3.3. Data Preprocessing
ENVI 5.3 software was initially utilized to perform atmospheric correction and orthorectification on the high-resolution Gaofen-1 multispectral imagery and panchromatic imagery of the study area. Subsequently, the corrected images were fused to enhance the spatial resolution while preserving the spectral characteristics. The fused high-resolution multispectral image was then used to extract band 4 (near-infrared band), band 2 (green band), and band 1 (blue band), corresponding to the red, green, and blue channels, respectively. Then, ArcGIS 10.8 software was employed in conjunction with visual interpretation and manual annotation to label sample areas within the study region as either aquaculture sea or other land features. These two categories were assigned different field values, and the raster images were converted to grayscale, with a value of 1 for aquaculture sea and 0 for other land features. The aquaculture sea areas were marked as white, with an RGB value of (255, 255, 255), while the other land features were marked as black, with an RGB value of (0, 0, 0). Finally, the vector labels were converted to raster data, completing the generation of the aquaculture sea label dataset.
After the labeling process, Python code was used to perform sliding window cropping on the entire image and its corresponding labels, resulting in uniform crops of 256 × 256 pixels. Data augmentation was then applied to the cropped samples to prevent overfitting during network training. Augmentation techniques such as horizontal and vertical rotations, diagonal flipping, and the addition of salt-and-pepper or Gaussian noise were employed to enhance the dataset. Consequently, 10,000 sample pairs, each consisting of a 256 × 256 pixels image and its corresponding label, were generated. Among these pairs, 7500 were allocated to the training dataset, and 2500 were assigned to the validation dataset. Each group of sample pairs in the aquaculture sea dataset was composed of images and corresponding tag images, as shown in
Figure 2.
Furthermore, three test regions were selected from areas outside the training images. These regions were cropped into 1000 × 1000 pixels remote sensing images, and their corresponding aquaculture sea labels were created. This formed three sets of test region pairs for comparison.
4. Methodology
4.1. Framework of the Proposed Improved SegNet Model
The goal of our research was to improve the basic SegNet network. The SegNet network, which was published in IEEE [
37] by Vijay and Alex in 2017, is a basic convolutional neural network with a classic encoder–decoder structure. The network structure is clear and can be used for real-time applications quickly and with small storage space.
We developed an improved SegNet model based on the classic network structure by adding a pyramidal convolution (PyConv) module and a convolutional block attention module (CBAM), as shown in
Figure 3, to strengthen the use of feature information.
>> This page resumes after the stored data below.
(** * karma-edge-chromium-launcher: flag builder, path resolver and
      process lifecycle of [index.js], as a shallow embedding.

    JavaScript strings are sequences of UTF-16 code units; they are modelled
    as [list N].  The module's closures over mutable variables become
    explicit state, the caller's flag array lives in a store of arrays
    addressed by reference, and the services of the platform ([fs], [path],
    [which], the environment) are parameters of the functions that use
    them. *)

From Stdlib Require Import NArith ZArith Lia.
From stdpp Require Import gmap strings list.

Local Open Scope N_scope.

(** ** JavaScript strings *)

Definition jsstring := list N.

(** The code units of an ASCII literal. *)
Definition js (s : string) : jsstring :=
  map Ascii.N_of_ascii (String.list_ascii_of_string s).

(** A value that may be a string, [null] or [undefined]. *)
Inductive jsval :=
  | JNull
  | JUndefined
  | JStr (s : jsstring).

(** [!v] is false exactly for a non-empty string. *)
Definition truthy (v : jsval) : bool :=
  match v with
  | JStr (_ :: _) => true
  | _ => false
  end.

(** [s.startsWith(p)], the test behind every literal match below. *)
Fixpoint starts_with (p s : jsstring) : bool :=
  match p, s with
  | [], _ => true
  | a :: p', b :: s' => (a =? b) && starts_with p' s'
  | _ :: _, [] => false
  end.
(** One turn of the second loop returns exactly when both datasets of the
    channel are there with the rows that are plotted, and then draws the
    waveform and the histogram, each followed by its display. *)
Lemma plot_channel_ok f (md : gmap string attr_value) ac ids ch id tr tr' :
  md !! "active_channels" = Some ac ->
  items ac = Some ids ->
  ids !! ch = Some id ->
  plot_channel f md ch tr = (Ok tt, tr') <->
  exists evs, channel_drawn f id evs /\ tr' = tr ++ evs.
Proof.
  intros Hmd Hitems Hid. unfold plot_channel, bind, channel_drawn.
  rewrite Hmd. cbn. rewrite (getitem_items _ _ _ _ Hitems), Hid. cbn.
  unfold or_raise, emit, modify, row, ret, raise. split.
  - intros H.
    repeat (first [ rewrite (getitem_items _ _ _ _ Hitems), Hid in H
                  | case_match ];
            unfold or_raise, ret, raise in *; cbn in *; simplify_eq).
    eexists. split; [by repeat eexists|]. by rewrite <- !app_assoc.
  - intros (evs & (ca & counts & pa & pha & c0 & p0 & p1 &
                   Hc & Hp & Hc0 & Hp0 & Hp1 & ->) & ->).
    rewrite Hc. cbn. rewrite (getitem_items _ _ _ _ Hitems), Hid. cbn.
    rewrite Hp. cbn. rewrite Hc0. cbn. rewrite Hp0. cbn. rewrite Hp1. cbn.
    by rewrite <- !app_assoc.
Qed.

Lemma for_each_channels f (md : gmap string attr_value) ac ids m k tr tr' :
  md !! "active_channels" = Some ac ->
  items ac = Some ids ->
  (k + m <= length ids)%nat ->
  for_each (seq k m) (plot_channel f md) tr = (Ok tt, tr') <->
  exists evss,
    Forall2 (channel_drawn f) (take m (drop k ids)) evss /\ tr' = tr ++ concat evss.
Proof.
  intros Hmd Hitems. revert k tr.
  induction m as [|m IH]; intros k tr Hlen; cbn.
  - unfold ret. split.
    + intros H. simplify_eq. exists []. split; [constructor|]. by rewrite app_nil_r.
    + intros (evss & Hall & ->). apply Forall2_nil_inv_l in Hall as ->.
      cbn. by rewrite app_nil_r.
  - destruct (lookup_lt_is_Some_2 ids k) as [id Hid]; [lia|].
    rewrite (drop_S _ _ _ Hid). cbn. unfold bind.
    split.
    + destruct (plot_channel f md k tr) as [[[]| e |] tr1] eqn:E; try done.
      intros H. apply (plot_channel_ok _ _ _ _ _ _ _ _ Hmd Hitems Hid) in E
        as (evs & Hdrawn & ->).
      apply IH in H as (evss & Hall & ->); [|lia].
      exists (evs :: evss). split; [by constructor|]. cbn. by rewrite app_assoc.
    + intros (evss & Hall & ->).
      apply Forall2_cons_inv_l in Hall as (evs & evss' & Hdrawn & Hall & ->).
      assert (plot_channel f md k tr = (Ok tt, tr ++ evs)) as ->.
      { apply (plot_channel_ok _ _ _ _ _ _ _ _ Hmd Hitems Hid). by exists evs. }
      apply IH; [lia|]. exists evss'. split; [done|]. cbn. by rewrite app_assoc.
Qed.
(** * mongo-queue: the retry queue of [lib/queue.js]

    A shallow embedding of [src/lib/queue.js]: the queue records, the
    document collection they live in, the promise chains of the module as
    a state-and-rejection monad over an explicit world, and the theorems
    that relate the module's behaviour to its specification. *)

From Stdlib Require Import ZArith List Bool String Floats Lia.
From Stdlib Require Import Sorted Permutation.
Import ListNotations.

Set Implicit Arguments.
Open Scope Z_scope.

(** ** Host values *)

(** JavaScript numbers are IEEE-754 doubles ([float]).  Counters and
    timestamps in milliseconds are integers held exactly by a double, and
    are kept in [Z]; [Z2F] is the (correctly rounded) injection used where
    the source mixes them with a fractional number. *)
Definition Z2F (z : Z) : float :=
  SF2Prim (binary_normalize prec emax z 0 false).

(** Truthiness of a number: [0], [-0] and [NaN] are falsy. *)
Definition truthy_number (x : float) : bool :=
  negb (PrimFloat.is_nan x || PrimFloat.is_zero x).

(** A [Date] object: a time value in milliseconds, or an Invalid Date. *)
Inductive Date :=
| DateMs (ms : Z)
| InvalidDate.

(** [new Date(v)] for a number [v]: the time value is clipped (not finite
    or beyond 8.64e15 ms gives an Invalid Date) and truncated toward zero. *)
Definition new_Date (v : float) : Date :=
  match Prim2SF v with
  | S754_zero _ => DateMs 0
  | S754_finite s m e =>
      let mag := if 0 <=? e then Z.shiftl (Zpos m) e
                 else Z.shiftr (Zpos m) (- e) in
      if 8640000000000000 <? mag then InvalidDate
      else DateMs (if s then - mag else mag)
  | S754_infinity _ | S754_nan => InvalidDate
  end.

(** [a <= new Date(now)] and [a > new Date(now)] on a field that may be
    absent: the operands are converted to numbers, [undefined] and an
    Invalid Date become [NaN], and every comparison with [NaN] is false. *)
Definition date_lte (a : option Date) (now : Z) : bool :=
  match a with
  | Some (DateMs t) => t <=? now
  | Some InvalidDate | None => false
  end.

Definition date_gt (a : option Date) (now : Z) : bool :=
  match a with
  | Some (DateMs t) => now <? t
  | Some InvalidDate | None => false
  end.

(** The values a hook can throw or reject with, as far as the module
    looks into them: [undefined]/[null], a primitive, or an [Error] object
    with its [stack]. *)
Inductive JsValue :=
| JsUndefined
| JsString (s : string)
| JsErrorObj (stack msg : string).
First, we replaced the first standard convolution of each layer of SegNet with a pyramid convolution and designed the pyramid convolution module portion, as shown in the red box in
Figure 3. In the convolution process, taking the depth of the input characteristic map as an example, the design input characteristic map first passes through 1×. The standard convolution of 1 is adapted to a channel depth of 64, and then it is convoluted by four characteristic pyramids with different convolution kernel sizes. Based on traditional experience and parameter debugging, the convolution kernel sizes of the four layers in the pyramid were set to 9 × 9, 7 × 7, 5 × 5, and 3 × 3. The groups were set to 16, 8, 4, and 1 to perform grouping convolution. Each layer generated 16 feature maps, and 64 feature maps were generated as the output of the four layers. Subsequently, a 1 × standard convolution of 1 was adapted back to the channel depth of 256. Simultaneously, the batch normalization (BN) layer and rectified linear unit (ReLU) activation function were added after each convolution. Finally, through a quick connection, the output and input feature maps were added as the final outputs.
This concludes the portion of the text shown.